The real lesson here is that factory-farming children is as bad an idea as factory-farming anything else: when quantity goes up, quality goes down. In the Waldorf schools, the children are involved in helping to prepare their own lunches from the very start, as part of their essential life-skills education, but that won't work in public school because there are too many kids, not to mention too many insurance issues about letting them near sharp or hot things.
no subject
Date: 2012-10-13 02:14 pm (UTC)no subject
Date: 2012-10-13 05:27 pm (UTC)Here's a radical notion: y'know how almost all American schools have acres of grass that has to be tended by paid employees with gas-powered equipment, all to provide space for moronic chase-the-ball team sports that teach us/them competitive attitudes and lead to thousands of injuries every year....? WHY should we taxpayers pay for all this useless grass, and all the expenses that go with team sports? Especially since the funds are apparently lacking to pay for quality food, which is far more important to developing bodies than chasing a stupid ball around a field.

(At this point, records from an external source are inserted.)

(* ===== verification/GoStrings.v ===== *)
(** * GoStrings: the string functions the sources call

    [lo.Contains] (github.com/samber/lo), [strings.Join] and [filepath.Ext]
    of the Go standard library, as executable functions, with the
    specifications the components use.  A Go string is a sequence of bytes
    and so is a Rocq [string]; [filepath.Ext] is modelled for Unix, where
    the only path separator is ['/']. *)

From S2P Require Import Prelude.

(** ** lo.Contains: linear search with [==] *)

Fixpoint Contains `{EqDecision A} (collection : list A) (element : A) : bool :=
  match collection with
  | [] => false
  | x :: rest => if decide (x = element) then true else Contains rest element
  end.

(** ** strings.Join *)

Fixpoint Join (elems : list string) (sep : string) : string :=
  match elems with
  | [] => ""
  | x :: rest =>
      match rest with
      | [] => x
      | _ :: _ => x +:+ sep +:+ Join rest sep
      end
  end.

(** ** filepath.Ext

    The source scans the path from its last byte downwards, stops at a path
    separator with the empty string and at a dot with the suffix that starts
    there.  [ext_scan] is that loop on the reversed path, [acc] holding the
    bytes already passed. *)

Definition IsPathSeparator (c : ascii) : bool := bool_decide (c = "/"%char).

Fixpoint ext_scan (rpath : list ascii) (acc : list ascii) : list ascii :=
  match rpath with
  | [] => []
  | c :: r =>
      if IsPathSeparator c then []
      else if bool_decide (c = "."%char) then c :: acc
      else ext_scan r (c :: acc)
  end.

Definition Ext (path : string) : string :=
  String.string_of_list_ascii (ext_scan (rev (String.list_ascii_of_string path)) []).

(** A byte sequence that [Ext] passes over without stopping. *)
Definition plain (l : list ascii) : Prop := Forall (λ c, c ≠ "/"%char ∧ c ≠ "."%char) l.

#[export] Instance plain_dec l : Decision (plain l).
Proof. unfold plain. apply _. Defined.

(** ** Specifications *)

Section contains.
Context `{EqDecision A}.
Implicit Types (l : list A) (x : A).

Lemma Contains_spec l x : Contains l x = true ↔ x ∈ l.
Proof.
  induction l as [|y l IH]; cbn; [by rewrite elem_of_nil|].
  rewrite elem_of_cons, <-IH. case_decide; intuition congruence.
Qed.

Lemma Contains_false l x : Contains l x = false ↔ x ∉ l.
Proof. rewrite <-Contains_spec. by destruct (Contains l x). Qed.

Lemma Contains_bool_decide l x : Contains l x = bool_decide (x ∈ l).
Proof.
  destruct (Contains l x) eqn:E; symmetry.
  - by apply bool_decide_eq_true, Contains_spec.
  - by apply bool_decide_eq_false, Contains_false.
Qed.

Lemma Contains_nil x : Contains [] x = false.
Proof. done. Qed.

Lemma Contains_app l1 l2 x : Contains (l1 ++ l2) x = Contains l1 x || Contains l2 x.
Proof. induction l1 as [|y l1 IH]; cbn; [done|]. by case_decide. Qed.

End contains.

Lemma Join_nil sep : Join [] sep = "".
Proof. done. Qed.

Lemma Join_singleton x sep : Join [x] sep = x.
Proof. done. Qed.

Lemma Join_cons x y rest sep : Join (x :: y :: rest) sep = x +:+ sep +:+ Join (y :: rest) sep.
Proof. done. Qed.

Lemma Join_length elems sep :
  String.length (Join elems sep) =
  sum_list (String.length <$> elems) + (length elems - 1) * String.length sep.
Proof.
  induction elems as [|x [|y rest] IH]; [done|cbn; lia|].
  rewrite Join_cons, !string_app_length, IH. cbn. lia.
Qed.

(** Conversions between [string] and its list of bytes. *)

Lemma list_ascii_app (s1 s2 : string) :
  String.list_ascii_of_string (s1 +:+ s2) =
  String.list_ascii_of_string s1 ++ String.list_ascii_of_string s2.
Proof.
  induction s1 as [|a s1 IH]; [done|]. rewrite string_app_cons. cbn. by rewrite IH.
Qed.

Lemma string_of_list_app (l1 l2 : list ascii) :
  String.string_of_list_ascii (l1 ++ l2) =
  String.string_of_list_ascii l1 +:+ String.string_of_list_ascii l2.
Proof.
  induction l1 as [|a l1 IH]; [done|]. cbn. by rewrite string_app_cons, IH.
Qed.

(** The loop invariant of [ext_scan]: the bytes passed so far are plain, and
    the result is empty or the dot followed by them. *)

Lemma ext_scan_plain l r acc :
  plain l → ext_scan (l ++ r) acc = ext_scan r (rev l ++ acc).
Proof.
  unfold plain. revert acc. induction l as [|c l IH]; intros acc Hl; [done|].
  apply Forall_cons in Hl as [[Hs Hd] Hl]. cbn. unfold IsPathSeparator.
  rewrite !bool_decide_eq_false_2 by done. rewrite IH by done.
  by rewrite <-app_assoc.
Qed.

Lemma ext_scan_dot r acc : ext_scan ("."%char :: r) acc = "."%char :: acc.
Proof. done. Qed.

Lemma ext_scan_sep r acc : ext_scan ("/"%char :: r) acc = [].
Proof. done. Qed.

Lemma ext_scan_cases rpath acc :
  ext_scan rpath acc = [] ∨
  ∃ l r, rpath = l ++ "."%char :: r ∧ plain l ∧ ext_scan rpath acc = "."%char :: rev l ++ acc.
Proof.
  revert acc. induction rpath as [|c r IH]; intros acc; [by left|]. cbn.
  unfold IsPathSeparator. case_bool_decide as Hs; [by left|].
  case_bool_decide as Hd.
  - right. exists [], r. subst. split_and!; [done|by constructor|done].
  - destruct (IH (c :: acc)) as [->|(l & r' & -> & Hl & ->)]; [by left|].
    right. exists (c :: l), r'. split_and!; [done|by constructor|].
    cbn. by rewrite <-app_assoc.
Qed.

(** [Ext] of a path that ends in a dot and a plain extension is that dot and
    extension, whatever precedes them. *)
Lemma Ext_dot (base e : string) :
  plain (String.list_ascii_of_string e) →
  Ext (base +:+ "." +:+ e) = "." +:+ e.
Proof.
  intros He. unfold Ext. rewrite !list_ascii_app, !rev_app_distr, <-!app_assoc.
  rewrite ext_scan_plain by (by apply Forall_rev).
  cbn [String.list_ascii_of_string rev app]. rewrite ext_scan_dot.
  rewrite rev_involutive, app_nil_r. cbn [String.string_of_list_ascii].
  by rewrite String.string_of_list_ascii_of_string.
Qed.

(** A path without a dot in its last element has no extension. *)
Lemma Ext_plain (dir name : string) :
  plain (String.list_ascii_of_string name) →
  Ext (dir +:+ "/" +:+ name) = "" ∧ Ext name = "".
Proof.
  intros Hn. unfold Ext. rewrite !list_ascii_app, !rev_app_distr, <-!app_assoc.
  rewrite ext_scan_plain by (by apply Forall_rev).
  cbn [String.list_ascii_of_string rev app]. rewrite ext_scan_sep. split; [done|].
  rewrite <-(app_nil_r (rev _)), ext_scan_plain by (by apply Forall_rev). done.
Qed.

(** The result is a suffix of the path, and is empty or a dot followed by
    plain bytes. *)
Lemma Ext_cases (path : string) :
  Ext path = "" ∨
  ∃ base e, path = base +:+ "." +:+ e ∧ plain (String.list_ascii_of_string e) ∧
            Ext path = "." +:+ e.
Proof.
  unfold Ext.
  destruct (ext_scan_cases (rev (String.list_ascii_of_string path)) [])
    as [->|(l & r & Hp & Hl & ->)]; [by left|right].
  exists (String.string_of_list_ascii (rev r)), (String.string_of_list_ascii (rev l)).
  rewrite String.list_ascii_of_string_of_list_ascii, app_nil_r.
  split_and!; [|by apply Forall_rev|done].
  apply (f_equal (@rev ascii)) in Hp. rewrite rev_involutive in Hp.
  rewrite <-(String.string_of_list_ascii_of_string path), Hp.
  rewrite rev_app_distr. cbn [rev]. rewrite <-!app_assoc.
  by rewrite string_of_list_app.
Qed.

Lemma Ext_suffix (path : string) : ∃ base, path = base +:+ Ext path.
Proof.
  destruct (Ext_cases path) as [->|(base & e & Hp & _ & ->)].
  - exists path. by rewrite string_app_nil_r.
  - by exists base.
Qed.

#[export] Hint Rewrite Join_nil Join_singleton Join_cons : go.
#[export] Hint Resolve Ext_suffix : go.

So, "physical education" being expanded and revised to mean "learning how to take care of one's physical needs on a lifelong basis" would include doing the physical work to turn all that useless grass into beautiful perma-culture kitchen gardens. That whole "research shows" bit about kids needing ten or twelve exposures to a vegetable? Yeah right; teach them to grow snow peas and cherry tomatoes, watch how quick they nom those down. Strawberries, raspberries, radishes, carrots - all kinds of easy-to-grow, kid-friendly food that doesn't need to be cooked. Gardening is excellent exercise, and growing one's own healthy real food naturally leads to eating that food. Therefore stop wasting good land on sports and start subsidizing school gardens instead.

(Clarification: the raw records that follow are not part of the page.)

(** * ESP32 KY-024 speed telemetry firmware: pulse capture, estimator, sampler

    A shallow embedding of [src/ESP32_Firmware.ino]: the edge interrupt
    handler [isr_ky024], the helpers [rpmFromInterval] and [speedMpsFromRPM],
    the packed [Telemetry] record and the body of [loop].

    Fixed-width unsigned integers are integers of [Z] with the wrap-around
    written out; [float] and [double] are the binary32 and binary64
    instances of the IEEE-754 specification of the Standard Library
    ([SpecFloat], round to nearest, ties to even). *)

From Stdlib Require Import ZArith Lia List Bool QArith Qabs Qpower Lqa.
From Stdlib Require Import Floats.SpecFloat.
From coqutil Require Import Byte Word.LittleEndianList.
Import ListNotations.
Local Open Scope Z_scope.

(** ** Fixed-width unsigned integers *)

Module UInt.

(** Conversion of an integer to [uint8_t], [uint16_t], [uint32_t]. *)
Definition u8 (x : Z) : Z := x mod 2 ^ 8.
Definition u16 (x : Z) : Z := x mod 2 ^ 16.
Definition u32 (x : Z) : Z := x mod 2 ^ 32.

(** [a - b] and [a + b] on [uint32_t]. *)
Definition sub32 (a b : Z) : Z := u32 (a - b).
Definition add32 (a b : Z) : Z := u32 (a + b).

End UInt.

(** ** Floating point: [float] and [double] *)

Module F32.

Definition prec : Z := 24.
Definition emax : Z := 128.

Definition mul : spec_float -> spec_float -> spec_float := SFmul prec emax.
Definition div : spec_float -> spec_float -> spec_float := SFdiv prec emax.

Afternoon snack for everyone, and mid-morning snack as well for the little guys, would be a good idea. Raw veggies go down a lot quicker when kids are hungry and that's all that's being served (with yogurt-dill dip, of course.)
Teens... their appetites vary wildly, and so does the type and amount of food they require. Consider also the implications of that other article: by their teens, a great many students are on psychoactive prescription drugs just to enable them to survive the stress that is high school. A lot of their parents are no better off, and feed the kids whatever's easiest because they don't have the spoons to do anything else.
I was hungry all through high school, and since I lived there, I had no home-cooked meals to go home to, nor was there a school store or any nearby shops. The food at school was not terrible by today's steam-table standards, and there was no shortage of it, but I didn't much like it, so I often didn't eat it. Then later I'd be utterly ravenous. LOL,
Anyway, it might be true of SOME children, that they'll eat whatever's given them if they're hungry enough, but for many children it's definitely not true: if the food looks, smells, tastes or feels unpleasant to them, they won't eat it. And then they'll be fractious, scattered and sullen for the rest of the day, because their stomachs are growling. Might just as well send them home for tea at that point, because they're getting no good from the class..
no subject
Date: 2012-10-18 10:44 pm (UTC)(Then again, I also sometimes dream of cheez whiz grilled cheese sandwiches, and I *know* how gross those are now that I'm no longer seven. My family always bought real butter, but cheez whiz? That was just fine.)
NYC don't have acres of grass around them, generally. NYC schools are lucky to have any amount of greenery around them.